__Task objective__
Among the entries below, please show each line that carries the word "Further".

══ Supplied records ══

(** * Further properties *)

(** ** The filter under any run of calls *)

Section PredictorRuns.
Variable F : realFieldType.
Implicit Types (p q : CoordinatePredictor.t F) (c : call F) (cs : seq (call F)).

Lemma set_A_dt_twice (M : 'M[F]_12) d dt :
  set_A_dt (set_A_dt M d) dt = set_A_dt M dt.
Proof. by apply/matrixP=> i j; rewrite !mxE; case: ifP => // ->. Qed.

Lemma set_A_dt_entry (M : 'M[F]_12) dt : set_A_dt M dt ord0 (inord 6) = dt.
Proof. by rewrite mxE inordK //= eqxx. Qed.

Lemma update_A p m ts fresh :
  size m = 6%N ->
  A (state_of (update p m ts fresh)) = set_A_dt (A p) (choose_dt p ts).1.
Proof.
move=> sm; rewrite /update sm (_ : (6 != 6)%N = false) //.
by case: (choose_dt p ts) => dt msg; case: ifP.
Qed.

Lemma apply_calls_rcons p cs c :
  apply_calls p (rcons cs c) = apply_call (apply_calls p cs) c.
Proof. by rewrite /apply_calls -cats1 foldl_cat. Qed.

(** What every run of calls on a new filter keeps. *)
Definition steady p : Prop :=
  [/\ default_dt p = 1 / current_fps p,
      (size (state_history p) <= 10)%N,
      A p = set_A_dt 1%:M (A p ord0 (inord 6)),
      symmetric (P p) /\ psd (P p)
    & last_update_time p = None ->
      [/\ x p = 0, P p = P_init F & state_history p = [::]]].

Lemma pristine_init fps0 p0 : init fps0 = Some p0 -> pristine p0.
Proof. by rewrite /init; case: ifP => // _ [<-]. Qed.

Lemma steady_pristine p0 : pristine p0 -> steady p0.
Proof.
case=> Ap [xp Pp] [tp hp] dtp; split=> //.
- by rewrite hp.
- rewrite Ap; apply/matrixP=> i j; rewrite !mxE; case: ifP => // /andP[i6 /eqP ji].
  have -> : (i == j) = false.
    apply/negbTE/eqP=> ij; move/eqP: ji.
    by rewrite -ij -[X in (X == _)%N]addn0 eqn_add2l.
  have -> // : (ord0 == inord 6 :> 'I_12) = false.
  by apply/negbTE/eqP=> /(congr1 val); rewrite /= inordK.
- by rewrite Pp; split; [exact: symmetric_P_init | exact: psd_P_init].
Qed.

Lemma size_deque_append (T : Type) n (d : seq T) v :
  size (deque_append n d v) = minn (size d).+1 n.
Proof.
rewrite /deque_append size_drop size_rcons /minn.
by case: ltnP => [/ltnW/eqnP->|le]; rewrite ?subn0 // subKn.
Qed.

Lemma update_fields p m ts fresh :
  size m = 6%N ->
  let q := state_of (update p m ts fresh) in
  [/\ default_dt q = default_dt p, current_fps q = current_fps p,
      last_update_time q = Some ts,
      A q = set_A_dt (A p) (choose_dt p ts).1
    & (size (state_history q) <= 10)%N = (size (state_history p) <= 10)%N
      \/ (size (state_history q) <= 10)%N].
Proof.
move=> sm; rewrite /update sm (_ : (6 != 6)%N = false) //.
case: (choose_dt p ts) => dt msg; case: ifP => _ /=; split=> //; first last.
  by left.
by right; rewrite size_deque_append geq_minr.
Qed.

Lemma steady_call p c : steady p -> steady (apply_call p c).
Proof.
case=> dtE hist shape [symP psdP] unborn; case: c => [fps m||m ts fresh] /=.
- rewrite /set_fps; case: ifP => _ //=.
- split=> //=; first by split; [exact: symmetric_P_init | exact: psd_P_init].
- have [sm|sm] := eqVneq (size m) 6%N; last first.
    by rewrite /update sm.
  have [dq fq tq Aq hq] := update_fields p ts fresh sm.
  split=> //.
  + by rewrite dq fq.
  + by case: hq => [->|].
  + by rewrite Aq set_A_dt_entry shape set_A_dt_twice.
  + by split; [exact: update_symmetric | exact: update_psd].
  + by rewrite tq.
Qed.

Lemma steady_calls p cs : steady p -> steady (apply_calls p cs).
Proof. by elim: cs p => [|c cs IH] p // sp; apply: IH; apply: steady_call. Qed.

(** X1: a filter that starts as [__init__] leaves it never fails in
    [np.linalg.inv]: after any run of calls, with any timestamps, an update
    returns, and the covariance it leaves is positive semi-definite. *)
Theorem update_never_raises p0 cs m ts fresh :
  pristine p0 ->
  let p := apply_calls p0 cs in
  returned (update p m ts fresh) /\ psd (P (state_of (update p m ts fresh))).
Proof.
move=> /steady_pristine/(steady_calls cs)[_ _ _ [symP psdP] _] p.
by split; [exact: update_returned | exact: update_psd].
Qed.

(** X2: what every run of calls keeps: the default time step is the inverse
    of the current fps, the history holds at most 10 states, the transition
    matrix is the identity with one time step in the six velocity couplings,
    and a filter that has not been updated since its creation or its last
    reset holds the zero state and the initial covariance. *)
Theorem filter_invariants p0 cs :
  pristine p0 ->
  let p := apply_calls p0 cs in
  [/\ default_dt p = 1 / current_fps p,
      (size (state_history p) <= 10)%N,
      A p = set_A_dt 1%:M (A p ord0 (inord 6))
    & last_update_time p = None -> x p = 0 /\ P p = P_init F].
Proof.
move=> /steady_pristine/(steady_calls cs)[dtE hist shape _ unborn] p.
by split=> // /unborn[].
Qed.

(** X3: in the declared-fps mode, and at the first update in the measured
    mode, the timestamp has no influence on the estimate: two updates that
    differ in the timestamp alone leave the same state, covariance,
    transition matrix and history.  In the measured mode the time step is
    the difference of the timestamps, of whatever sign. *)
Theorem timestamp_only_matters_in_measured_mode p m ts ts' fresh :
  let q := state_of (update p m ts fresh) in
  let q' := state_of (update p m ts' fresh) in
  (use_fixed_fps p || ~~ last_update_time p ->
   [/\ x q = x q', P q = P q', A q = A q'
     & state_history q = state_history q']) /\
  (forall t0, ~~ use_fixed_fps p -> last_update_time p = Some t0 ->
   size m = 6%N -> A q ord0 (inord 6) = ts - t0).
Proof.
split=> [mode|t0 /negbTE meas last sm].
  have dtE : choose_dt p ts = choose_dt p ts'.
    by rewrite /choose_dt; case: (use_fixed_fps p) mode => //=; case: (last_update_time p).
  rewrite /update dtE; case: ifP => // _.
  by case: (choose_dt p ts') => dt msg; case: ifP.
by rewrite update_A // set_A_dt_entry /choose_dt meas last.
Qed.

Lemma update_log_callback p m ts fresh :
  log_callback (state_of (update p m ts fresh)) = log_callback p.
Proof.
rewrite /update; case: ifP => // _.
by case: (choose_dt p ts) => dt msg; case: ifP.
Qed.

(** Two objects that agree on everything but entries of [A] that the next
    update overwrites. *)
Definition same_but_A p q : Prop :=
  [/\ (R p, x p, P p) = (R q, x q, P q),
      (last_update_time p, state_history p)
      = (last_update_time q, state_history q),
      (current_fps p, default_dt p) = (current_fps q, default_dt q),
      (use_fixed_fps p, log_callback p) = (use_fixed_fps q, log_callback q)
    & forall dt, set_A_dt (A p) dt = set_A_dt (A q) dt].

Lemma same_but_A_call p q c :
  same_but_A p q -> same_but_A (apply_call p c) (apply_call q c).
Proof.
case: p q => [Ap Rp xp Pp tp hp fp dp up lp] [Aq Rq xq Pq tq hq fq dq uq lq].
case=> /= -[-> -> ->] [-> ->] [-> ->] [-> ->] AE.
case: c => [fps m||m ts fresh] /=.
- by rewrite /set_fps; case: ifP.
- by [].
- rewrite /update /=; case: ifP => // _; rewrite /choose_dt /=.
  case: uq => /=; first by rewrite AE; case: ifP => _; split=> //= dt; rewrite AE.
  case: tq => [t0|] /=; by rewrite AE; case: ifP => _; split=> //= dt; rewrite AE.
Qed.

Lemma same_but_A_calls p q cs :
  same_but_A p q -> same_but_A (apply_calls p cs) (apply_calls q cs).
Proof.
by elim: cs p q => [|c cs IH] p q // spq; apply: IH; apply: same_but_A_call.
Qed.

Lemma apply_calls_log_callback p cs :
  log_callback (apply_calls p cs) = log_callback p.
Proof.
elim: cs p => [|c cs IH] p //=; rewrite IH; case: c => [fps m||m ts fresh] //=.
  by rewrite /set_fps; case: ifP.
exact: update_log_callback.
Qed.
(** One pass: the run there is, and that it is a prefix of itself. *)
Lemma chain_probe_through_persistent_pipeline_witness :
  let p := pipeline.init in
  let ts := [(at_ns 50005000, at_ns 50045000)] in
  let n0 :=
    pipeline.mkNet (pipeline.relays p) (pipeline.probes p (length ts))
      (pipeline.readings_of ts) [] [] in
  let n1 :=
    pipeline.mkNet (pipeline.relays p) [] [] (pipeline.readings_of ts)
      (replicate (length ts) true) in
  pipeline.execution n0 (pipeline.passes_trace p ts) n1 ∧
  pipeline.passes_trace p ts `prefix_of` pipeline.passes_trace p ts ∧
  pipeline.wiring (pipeline.goroutines n1)
  = pipeline.wiring (pipeline.goroutines n0).
Proof.
  cbv zeta.
  pose proof chain_probe_through_persistent_pipeline as (_ & Hw & Hp & _).
  destruct (Hp [(at_ns 50005000, at_ns 50045000)]) as (He & _ & Hall).
  split; [exact He|]. split; [exact (Hall _ _ He) | exact (Hw _ _ _ He)].
Defined.

(** * Further properties of the code *)

(** ** The measurements of a pass *)

Lemma saturate_id z : in_int64 z → time.saturate z = z.
Proof.
  unfold in_int64, time.saturate. intros Hz.
  destruct (Z.ltb_spec z minInt64); [lia|].
  destruct (Z.ltb_spec maxInt64 z); [lia|done].
Qed.

Lemma saturate_mono a b : a <= b → time.saturate a <= time.saturate b.
Proof.
  unfold time.saturate, minInt64, maxInt64. intros Hab.
  repeat match goal with
         | |- context [?x <? ?y] => destruct (Z.ltb_spec x y)
         end; lia.
Qed.

(** X1. When the five readings of a pass come from a monotonic clock
    that does not go back (readings [m0 <= m1 <= m2 <= m3 <= m4], as
    non-negative [int64] nanoseconds), nothing saturates or wraps: the
    oversleep is [m1 - m0 - 50ms], which is negative exactly when the
    sleep returned early; the three channel measurements are not
    negative; and the four durations and the 50ms of sleep add up to
    the time the whole pass took, [m4 - m0]. *)
Theorem pass_durations_partition_elapsed_time :
  ∀ (w0 w1 w2 w3 w4 m0 m1 m2 m3 m4 : Z),
    0 <= m0 → m0 <= m1 → m1 <= m2 → m2 <= m3 → m3 <= m4 →
    m4 <= maxInt64 →
    let s :=
      measure
        {| r_start := time.mkTime w0 (Some m0);
           r_t1 := time.mkTime w1 (Some m1);
           r_t2 := time.mkTime w2 (Some m2);
           r_t3 := time.mkTime w3 (Some m3);
           r_t4 := time.mkTime w4 (Some m4) |} in
    oversleep s = m1 - m0 - testSleep ∧
    (oversleep s < 0 ↔ m1 - m0 < testSleep) ∧
    bufSend s = m2 - m1 ∧ pingPong s = m3 - m2 ∧ chain s = m4 - m3 ∧
    0 <= bufSend s ∧ 0 <= pingPong s ∧ 0 <= chain s ∧
    oversleep s + testSleep + bufSend s + pingPong s + chain s = m4 - m0.
Proof.
  intros w0 w1 w2 w3 w4 m0 m1 m2 m3 m4 H0 H1 H2 H3 H4 Hmax.
  unfold measure, time.Sub. cbn [oversleep bufSend pingPong chain
    r_start r_t1 r_t2 r_t3 r_t4 time.mono].
  assert (testSleep = 50000000) as Hsleep by reflexivity.
  unfold maxInt64 in Hmax.
  rewrite !saturate_id by (unfold in_int64, minInt64, maxInt64; lia).
  rewrite sub64_small by (unfold in_int64, minInt64, maxInt64; lia).
  lia.
Qed.

Lemma pass_durations_partition_elapsed_time_witness :
  let s := measure (pass 0 5000) in
  oversleep s = 50005000 - 0 - testSleep ∧
  (oversleep s < 0 ↔ 50005000 - 0 < testSleep) ∧
  bufSend s = 50007000 - 50005000 ∧ pingPong s = 50010000 - 50007000 ∧
  chain s = 50050000 - 50010000 ∧
  0 <= bufSend s ∧ 0 <= pingPong s ∧ 0 <= chain s ∧
  oversleep s + testSleep + bufSend s + pingPong s + chain s
  = 50050000 - 0.
Proof.
  apply (pass_durations_partition_elapsed_time
           (63713433600000000000 + 0) (63713433600000000000 + 50005000)
           (63713433600000000000 + 50007000)
           (63713433600000000000 + 50010000)
           (63713433600000000000 + 50050000)
           0 50005000 50007000 50010000 50050000);
    unfold maxInt64; lia.
Defined.

(** ** The table of an empty buffer *)

Lemma rendered_empty t : rendered (empty_buffer t) = [].
Proof.
  unfold rendered, backward.
  change (Z.to_nat historySize) with 100%nat.
  change (seq 0 100) with (0%nat :: seq 1 99).
  rewrite fmap_cons. cbn [take_while]. by rewrite slot_back_empty.
Qed.

(** X2. Before the first pass, whatever the thresholds and the time,
    [Samples] returns the header line alone: a table without data
    rows. *)
Theorem Samples_of_empty_buffer_is_header :
  ∀ (t : thresholds) (now : time.Time),
    Samples (empty_buffer t) now = Some (header +:+ nl) ∧
    data_rows (header +:+ nl) = [].
Proof.
  intros t now. split; [|reflexivity].
  rewrite Samples_spec by apply wf_empty.
  by rewrite rendered_empty.
Qed.

(** ** Thresholds and markers *)

Lemma exceeds_mono t t' s : thresholds_le t t' → exceeds t' s → exceeds t s.
Proof. unfold thresholds_le, exceeds. lia. Qed.

(** X3. Raising thresholds can only take markers away: when every
    threshold of [t] is at most the one of [t'], every data row of the
    table that carries the marker under [t'] carries it under [t], for
    the same buffer and the same time; and the two tables have the same
    number of rows. *)
Theorem raising_thresholds_only_removes_markers :
  ∀ (g : globals) (t t' : thresholds) (now : time.Time),
    wf g → thresholds_le t t' →
    ∃ table table' : string,
      Samples (set_thresholds g t) now = Some table ∧
      Samples (set_thresholds g t') now = Some table' ∧
      length (data_rows table) = length (data_rows table') ∧
      ∀ (i : nat) (line line' : string),
        data_rows table !! i = Some line →
        data_rows table' !! i = Some line' →
        marked line' = true → marked line = true.
Proof.
  intros g t t' now Hg Hle.
  pose proof (wf_set_thresholds g t Hg) as Hgt.
  pose proof (wf_set_thresholds g t' Hg) as Hgt'.
  destruct (Samples_lines _ now Hgt) as (table & Hs & _).
  destruct (Samples_lines _ now Hgt') as (table' & Hs' & _).
  exists table, table'. split; [done|]. split; [done|].
  rewrite (Samples_data_rows _ now table Hgt Hs).
  rewrite (Samples_data_rows _ now table' Hgt' Hs').
  rewrite !rendered_set_thresholds, !length_fmap. split; [done|].
  intros i line line'. rewrite !list_lookup_fmap.
  destruct (rendered g !! i) as [s|]; [|done]. simpl.
  intros [= <-] [= <-]. rewrite !marked_row_text, !overThreshold_exceeds.
  rewrite !thresholds_of_set_thresholds. by apply exceeds_mono.
Qed.

Lemma raising_thresholds_only_removes_markers_witness :
  let t := mkThresholds 1000 10000 10000 100000 in
  let t' := mkThresholds 1000000 10000 10000 100000 in
  let now := at_ns (1 * time.Second) in
  wf after_slow_pass ∧ thresholds_le t t' ∧
  ∃ table table' : string,
    Samples (set_thresholds after_slow_pass t) now = Some table ∧
    Samples (set_thresholds after_slow_pass t') now = Some table' ∧
    length (data_rows table) = length (data_rows table') ∧
    ∀ (i : nat) (line line' : string),
      data_rows table !! i = Some line →
      data_rows table' !! i = Some line' →
      marked line' = true → marked line = true.
Proof.
  cbv zeta.
  assert (wf after_slow_pass) as Hg
    by (split; [reflexivity | by vm_compute]).
  assert (thresholds_le (mkThresholds 1000 10000 10000 100000)
            (mkThresholds 1000000 10000 10000 100000)) as Hle
    by (unfold thresholds_le; simpl; lia).
  split; [exact Hg|]. split; [exact Hle|].
  exact (raising_thresholds_only_removes_markers after_slow_pass _ _
           (at_ns (1 * time.Second)) Hg Hle).
Defined.

(** ** Runs of the loop *)

Section LoopRuns.

Context {W : Type} `{Warner W}.

(** As long as no recorded sample exceeds the thresholds in force, the
    loop keeps [bad] clear and hands every sink back untouched. *)
Lemma quiet_loop (evs : list (event W)) :
  ∀ (st : loop_state),
    wf (pkg st) → bad st = false →
    Forall (λ x, ¬ exceeds x.2 x.1)
      (recorded_with (thresholds_of (pkg st)) evs) →
    ∃ st', loop st evs = Some (st', sinks_of evs) ∧ bad st' = false.
Proof.
  induction evs as [|e evs IH]; intros st Hg Hb Hq.
  - by exists st.
  - destruct e as [r|w now|t]; cbn [loop loop_body recorded_with sinks_of] in *.
    + destruct (collectSample_wf (pkg st) r Hg) as (g' & -> & Hg' & Ht).
      cbn [mbind option_bind].
      apply Forall_cons in Hq as [Hr Hq]. cbn [fst snd] in Hr.
      rewrite <- Ht in Hr, Hq.
      apply overThreshold_not_exceeds in Hr. rewrite Hr, Hb.
      destruct (IH {| pkg := g'; bad := false |}) as (st' & -> & Hb');
        [done..|].
      cbn [mbind option_bind]. by exists st'.
    + rewrite Hb. cbn [mbind option_bind].
      destruct (IH st) as (st' & -> & Hb'); [done..|].
      cbn [mbind option_bind]. by exists st'.
    + cbn [mbind option_bind].
      destruct (IH {| pkg := set_thresholds (pkg st) t; bad := bad st |})
        as (st' & -> & Hb'); [by apply wf_set_thresholds | done | |].
      { cbn [pkg]. by rewrite thresholds_of_set_thresholds. }
      cbn [mbind option_bind]. by exists st'.
Qed.

End LoopRuns.

(** X4. A run of the loop in which no pass measures a sample over the
    thresholds in force never warns: whatever ticks, Checks and
    assignments to the thresholds it is made of, the loop serves it
    without failure, makes no call of [Warningf] - every Check gets its
    sink back as it gave it - and ends with [bad] clear. In particular
    Checks before the first pass are silent. *)
Theorem loop_without_exceeding_sample_never_warns :
  ∀ (W : Type) (Wn : Warner W) (evs : list (event W)),
    Forall (λ x : sample * thresholds, ¬ exceeds x.2 x.1)
      (recorded_with (thresholds_of initial) evs) →
    ∃ st : loop_state,
      loop loop_start evs = Some (st, sinks_of evs) ∧ bad st = false.
Proof.
  intros W Wn evs Hq. by apply (quiet_loop evs loop_start wf_initial).
Qed.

═══

__Task response__
(** * Further properties *)
(** * Further properties of the code *)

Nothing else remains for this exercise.